/---
(** * TimeseriesClient: a shallow embedding of [timeseries_client.py]

    The facade of [gewv_timeseries_client] wraps an InfluxDB client.  This
    file embeds its methods as Rocq functions and proves the properties the
    specification states about them.

    - Text is [string]; Python's f-strings become concatenations.
    - Exceptions are values of [exn]; a method that can raise returns a
      [result].
    - Methods that talk to the InfluxDB client, or that mutate a list
      object, run in the monad [M] over a [world] holding the heap of list
      objects, the buckets of the store and the trace of calls made on the
      client's delegates. *)

From stdpp Require Import base option list strings gmap.
From Stdlib Require Import ZArith NArith Ascii String DecimalString Lia.

Local Open Scope string_scope.
Local Open Scope list_scope.

(** ** Text *)

Module Text.

(** The two characters the query literals need that a Rocq string literal
    cannot hold directly. *)
Definition nl : string := String "010"%char EmptyString.
Definition dq : string := String "034"%char EmptyString.

(** [spaces n] is the indentation the triple-quoted literals carry. *)
Fixpoint spaces (n : nat) : string :=
  match n with
  | O => EmptyString
  | S k => String " " (spaces k)
  end.

(** [s.startswith(pat)]. *)
Fixpoint starts_with (pat s : string) : bool :=
  match pat, s with
  | EmptyString, _ => true
  | String _ _, EmptyString => false
  | String p pat', String c s' => Ascii.eqb p c && starts_with pat' s'
  end.

(** [occurrences pat s] counts the positions of [s] at which [pat] starts. *)
Fixpoint occurrences (pat s : string) : nat :=
  match s with
  | EmptyString => if starts_with pat EmptyString then 1 else 0
  | String c s' => (if starts_with pat s then 1 else 0) + occurrences pat s'
  end.

(** The occurrences of [pat] in all the strings of a mapping. *)
Fixpoint occurrences_in_items (pat : string) (items : list (string * string))
    : nat :=
  match items with
  | [] => 0
  | (k, v) :: items' =>
      occurrences pat k + occurrences pat v + occurrences_in_items pat items'
  end.

(** The occurrences of [pat] that the caller's own strings bring along. *)
Definition carried (pat project : string) (fields : list (string * string))
    (precision : string) : nat :=
  occurrences pat project + occurrences_in_items pat fields +
  occurrences pat precision.

(** [s.endswith(suf)]. *)
Fixpoint ends_with (suf s : string) : bool :=
  String.eqb suf s ||
  match s with
  | EmptyString => false
  | String _ s' => ends_with suf s'
  end.

(** The concatenation of a list of strings. *)
Fixpoint join (parts : list string) : string :=
  match parts with
  | [] => EmptyString
  | x :: parts' => x +:+ join parts'
  end.

(** [s] occurs in [t] as a contiguous piece. *)
Definition substring_of (s t : string) : Prop :=
  exists pre post, t = pre +:+ s +:+ post.

(** Membership of a character in a string. *)
Fixpoint mem_char (c : ascii) (s : string) : bool :=
  match s with
  | EmptyString => false
  | String d s' => Ascii.eqb c d || mem_char c s'
  end.
(** C5, as the code has it.  When the target is not in the working set of
    the candidate classes, the [KeyError] of the removal is caught: the
    message and the error are printed and the debugger is entered.  Leaving
    the debugger with [quit] ends the call with [BdbQuit]; resuming it lets
    the call go on with the target as first index, and the call builds its
    dictionary for [1 + n] indices when the working set has at least [n]
    elements.  Whatever the answer, [sample] raises no error of its own for
    the missing target. *)
Theorem missing_target_is_caught self idx from_class excepts target_only rnd
    dbg fuel U n :
  union_classes (active_classes self) (candidate_classes self from_class) ∅
    = Ok U →
  nbr_distractors self !! mode self = Some n →
  target_index self idx ∉ remove_excepts U excepts →
  let stop :=
    [Print msg_removal;
     PrintExn (KeyErrorInt (Z.of_nat (target_index self idx))); Breakpoint] in
  let run :=
    sample self idx from_class excepts target_only rnd dbg (S fuel)
  in
  (∃ log, run.1 = stop ++ log) ∧
  (dbg = DbgQuit → run = (stop, Raised BdbQuit)) ∧
  (dbg = DbgContinue → n ≤ size (remove_excepts U excepts) →
   ∃ indices,
     run = (stop, collate self indices target_only) ∧
     head indices = Some (target_index self idx) ∧
     length indices = 1 + n) ∧
  (∀ e, (sample_indices self idx from_class excepts rnd dbg
           (S fuel)).2 = Raised e →
        e = BdbQuit ∧ dbg = DbgQuit).
Proof.
  intros HU Hn Hidx stop run.
  assert (HU' : union_classes (active_classes self)
                  (match from_class with
                   | Some fc => if false then class_keys (active_classes self)
                                else fc
                   | None => class_keys (active_classes self)
                   end) ∅ = Ok U).
  { unfold candidate_classes in HU. by destruct from_class. }
  split; [|split; [|split]].
  - subst run. unfold sample, sample_indices. simpl.
    rewrite HU', Hn. unfold remove_target. rewrite decide_False by done.
    destruct dbg; [|by exists []].
    destruct (decide (size (remove_excepts U excepts) < n)).
    + destruct (sample_loop fuel self _ _ _ excepts true DbgContinue)
        as [log' r].
      simpl. eauto.
    + simpl. by exists [].
  - intros ->. subst run. unfold sample, sample_indices. simpl.
    rewrite HU', Hn. unfold remove_target. by rewrite decide_False by done.
  - intros -> Hsize. subst run. unfold sample, sample_indices. simpl.
    rewrite HU', Hn. unfold remove_target. rewrite decide_False by done.
    rewrite decide_False by lia. simpl.
    destruct (draw_spec rnd n 0 _ [target_index self idx] Hsize)
      as (chosen & -> & Hl & _). simpl.
    exists (target_index self idx :: chosen). simpl. by rewrite Hl.
  - intros e. unfold sample_indices.
    pose proof (sample_loop_outcome self (active_classes self)
                  (target_index self idx) excepts dbg n Hn
                  (S fuel) from_class false
                  (ex_intro _ U HU')) as Hout.
    destruct (sample_loop (S fuel) self _ _ from_class excepts
                false dbg) as [log r].
    simpl in Hout. destruct r as [[[W indices] n']| |]; simpl.
    + destruct Hout as (_ & -> & Hsize).
      destruct (draw_spec rnd n 0 W indices Hsize) as (chosen & -> & _).
      done.
    + intros [= <-]. done.
    + done.
Qed.

(** C9.  Under the conditions of C1, a call with [target_only] draws the
    same [1 + n] indices as a call without it, the target first, and
    attaches them to the dictionary; every other entry of the dictionary is
    the one built for the list that holds the target alone.  For a plain
    target the dictionary is returned, and its image, label and latent
    entries hold one item, the target. *)
Theorem target_only_keeps_indices self idx from_class excepts rnd dbg fuel U n :
  union_classes (active_classes self) (candidate_classes self from_class) ∅
    = Ok U →
  nbr_distractors self !! mode self = Some n →
  target_index self idx ∈ remove_excepts U excepts →
  n ≤ size (remove_excepts U excepts ∖ {[target_index self idx]}) →
  ∃ indices,
    length indices = 1 + n ∧
    head indices = Some (target_index self idx) ∧
    NoDup indices ∧
    sample self idx from_class excepts false rnd dbg (S fuel)
      = ([], collate self indices false) ∧
    sample self idx from_class excepts true rnd dbg (S fuel)
      = ([], d ← collate self [target_index self idx] false;
             Ok (dict_set "indices" (FIndices indices) d)) ∧
    (∀ d, (sample self idx from_class excepts true rnd dbg
             (S fuel)).2 = Ok d →
          dict_get "indices" d = Some (FIndices indices) ∧
          ∃ d1, collate self [target_index self idx] false = Ok d1 ∧
                ∀ k, k ≠ "indices" → dict_get k d = dict_get k d1) ∧
    ∀ s it x,
      item_at self (target_index self idx) = Some it →
      plain_item (nbr_classes self) s it x →
      sample self idx from_class excepts true rnd dbg (S fuel)
      = ([], Ok (plain_result (nbr_classes self) s [x] indices)).
Proof.
  intros HU Hn Hidx Hsize.
  destruct (sample_indices_first_turn self idx from_class excepts rnd dbg fuel
              U n HU Hn Hidx Hsize)
    as (indices & _ & Hlen & Hhd & Hnd & _ & _ & Hs).
  exists indices. split; [done|]. split; [done|]. split; [done|].
  destruct (Hs false) as [Hfalse _]. destruct (Hs true) as [Htrue _].
  split; [done|].
  destruct indices as [|t rest]; [done|]. injection Hhd as ->.
  split; [by rewrite <- collate_target_only|]. split.
  - intros d. rewrite Htrue, collate_target_only. simpl.
    destruct (collate self [target_index self idx] false) as [d1| |];
      simpl; [|done..].
    intros [= <-]. split; [apply dict_get_set_eq|].
    exists d1. split; [done|]. intros k Hk. by apply dict_get_set_ne.
  - intros s it x Hit Hx. rewrite Htrue.
    by rewrite (collate_target_only_plain self s _ rest it x).
Qed.
Lemma keeps_files_for_each {A B : Type} (body : B -> A -> M B)
  (xs : list A) :
  (forall acc x, keeps_files (body acc x)) ->
  forall acc, keeps_files (for_each body xs acc).
Proof.
  intros Hbody. induction xs as [| x rest IH]; intro acc; simpl.
  - apply keeps_files_ret.
  - apply keeps_files_bind; [apply Hbody | intro; apply IH].
Qed.

Lemma keeps_files_fetch {A : Type} (W : world) (url : string)
  (k : response -> M A) :
  (forall r, keeps_files (k r)) ->
  keeps_files
    (_rate_limit W ;;
     response <- session_get W url ;;
     raise_for_status response ;;
     k response).
Proof.
  intro Hk.
  apply keeps_files_bind.
  - unfold _rate_limit. apply keeps_files_bind; [intro st; reflexivity |].
    intro me. apply keeps_files_bind.
    + unfold random_uniform. apply keeps_files_bind; [intro st; reflexivity |].
      intro; apply keeps_files_ret.
    + intro d. unfold time_sleep.
      destruct (negb (fits_clock d)); [apply keeps_files_raise |].
      destruct (Qle_bool 0 d).
      * apply keeps_files_emit.
      * apply keeps_files_raise.
  - intros _. apply keeps_files_bind.
    + unfold session_get. apply keeps_files_bind; [apply keeps_files_emit |].
      intros _. destruct (net W url);
        [apply keeps_files_raise | apply keeps_files_ret].
    + intro r. apply keeps_files_bind; [| intros _; apply Hk].
      unfold raise_for_status.
      destruct (_ && _)%bool; [apply keeps_files_raise |].
      destruct (_ && _)%bool; [apply keeps_files_raise | apply keeps_files_ret].
Qed.

Lemma keeps_files_page_scraper (W : world) (url msg : string)
  (extract : node -> M dict) :
  (forall soup, keeps_files (extract soup)) ->
  keeps_files
    (logger_info msg ;;
     soup <- _get_page W url ;;
     match soup with
     | None => ret []
     | Some soup => extract soup
     end).
Proof.
  intro Hex. apply keeps_files_bind; [apply keeps_files_emit | intros _].
  apply keeps_files_bind.
  - unfold _get_page. apply keeps_files_try.
    + apply keeps_files_fetch. intro r. unfold BeautifulSoup.
      apply keeps_files_bind; [apply keeps_files_lift |].
      intro; apply keeps_files_ret.
    + intro e. apply keeps_files_bind; [apply keeps_files_emit |].
      intro; apply keeps_files_ret.
  - intros [soup |]; [apply Hex | apply keeps_files_ret].
Qed.

Lemma keeps_files_run_scraper (all_data : list dict) (name : string)
  (scraper : M dict) :
  keeps_files scraper -> keeps_files (run_scraper all_data (name, scraper)).
Proof.
  intro Hs. unfold run_scraper. apply keeps_files_try.
  - apply keeps_files_bind; [exact Hs |]. intro data.
    destruct (Py.dict_truthy data); [| apply keeps_files_ret].
    apply keeps_files_bind; [apply keeps_files_emit |].
    intro; apply keeps_files_ret.
  - intro e. apply keeps_files_bind; [apply keeps_files_emit |].
    intro; apply keeps_files_ret.
Qed.

Lemma keeps_files_run_all_scrapers (W : world) :
  keeps_files (run_all_scrapers W).
Proof.
  unfold run_all_scrapers.
  apply keeps_files_bind;
    [| intro; apply keeps_files_bind;
       [intro st; reflexivity | intro; apply keeps_files_ret]].
  unfold scrapers. cbn [for_each].
  repeat (apply keeps_files_bind;
          [apply keeps_files_run_scraper | intro]);
    try apply keeps_files_ret.
  - unfold scrape_news_site. apply keeps_files_page_scraper. intro soup.
    apply keeps_files_bind; [| intro; apply keeps_files_ret].
    apply keeps_files_for_each. intros acc link. unfold links_step.
    apply keeps_files_bind; [apply keeps_files_lift | intro].
    apply keeps_files_bind; [apply keeps_files_lift | intro].
    apply keeps_files_ret.
  - unfold scrape_quotes_site. apply keeps_files_page_scraper.
    intro; apply keeps_files_ret.
  - unfold scrape_books_site. apply keeps_files_page_scraper.
    intro; apply keeps_files_ret.
  - unfold scrape_json_api.
    apply keeps_files_bind; [apply keeps_files_emit | intros _].
    apply keeps_files_try.
    + apply keeps_files_fetch. intro r.
      apply keeps_files_bind; [| intro; apply keeps_files_ret].
      unfold response_json. apply keeps_files_lift.
    + intro e. apply keeps_files_bind; [apply keeps_files_emit |].
      intro; apply keeps_files_ret.
Qed.

Lemma batch_returns (l : list (string * M dict)) :
  forall all_data st,
  exists all_data' st',
    for_each run_scraper l all_data st = (Ok all_data', st').
Proof.
  induction l as [| scraper l IH]; intros all_data st; simpl.
  - eexists _, _. reflexivity.
  - unfold bind.
    destruct (run_scraper_returns all_data scraper st) as (d1 & s1 & ->).
    apply IH.
Qed.

Lemma run_all_scrapers_returns (W : world) (st : state) :
  exists all_data st',
    run_all_scrapers W st = (Ok all_data, st')
    /\ Forall is_record all_data
    /\ scraped_data (self st') = all_data
    /\ files st' = files st.
Proof.
  pose proof (keeps_files_run_all_scrapers W st) as Hfiles.
  assert (Hret : exists all_data st',
             run_all_scrapers W st = (Ok all_data, st')).
  { unfold run_all_scrapers, bind.
    destruct (batch_returns (scrapers W) [] st) as (d & s1 & ->).
    unfold set_scraped_data, ret. eexists _, _. reflexivity. }
  destruct Hret as (d & st' & Hrun). rewrite Hrun in Hfiles.
  destruct (run_all_scrapers_stores_records W st d st' Hrun) as [Hrec Hstore].
  exists d, st'. auto.
Qed.

(** *** Printing *)

Lemma bind_print {B : Type} (s : string) (k : M B) (st : state) :
  (print_ s ;; k) st = k (snd (print_ s st)).
Proof. reflexivity. Qed.

Lemma print_appends (s : string) (st : state) :
  printed (snd (print_ s st)) = printed st +++ s +++ PyStr.newline
  /\ same_files_but stdout (files st) (files (snd (print_ s st)))
  /\ self (snd (print_ s st)) = self st
  /\ draws (snd (print_ s st)) = draws st
  /\ events (snd (print_ s st)) = events st.
Proof.
  unfold print_, f_write, printed. cbn [snd files self draws events].
  rewrite read_put. repeat split.
  intros other Hother. apply read_put_other. exact Hother.
Qed.

Lemma same_files_but_trans (name : string) (a b c : list (string * string)) :
  same_files_but name a b -> same_files_but name b c -> same_files_but name a c.
Proof.
  intros Hab Hbc other Hother. rewrite (Hbc other Hother). apply Hab, Hother.
Qed.

Lemma same_files_but_refl (name : string) (a : list (string * string)) :
  same_files_but name a a.
Proof. intros other _. reflexivity. Qed.

Lemma only_prints_print (s : string) (st : state) :
  only_prints (s +++ PyStr.newline) st (snd (print_ s st)).
Proof. apply print_appends. Qed.

Lemma only_prints_trans (t1 t2 : string) (a b c : state) :
  only_prints t1 a b -> only_prints t2 b c -> only_prints (t1 +++ t2) a c.
Proof.
  intros (Hp1 & Hf1 & Hs1 & Hd1 & He1) (Hp2 & Hf2 & Hs2 & Hd2 & He2).
  repeat split; try congruence.
  - rewrite Hp2, Hp1. apply append_assoc.
  - eapply same_files_but_trans; eassumption.
Qed.

Lemma is_record_sized (record : dict) :
  is_record record -> unsized_paragraphs record = false.
Proof. destruct 1; reflexivity. Qed.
\---
Only the lines from the first line of the material above through the line that contains "- Text is [string];" should be quoted, each one exactly.

(** * TimeseriesClient: a shallow embedding of [timeseries_client.py]

    The facade of [gewv_timeseries_client] wraps an InfluxDB client.  This
    file embeds its methods as Rocq functions and proves the properties the
    specification states about them.

    - Text is [string]; Python's f-strings become concatenations.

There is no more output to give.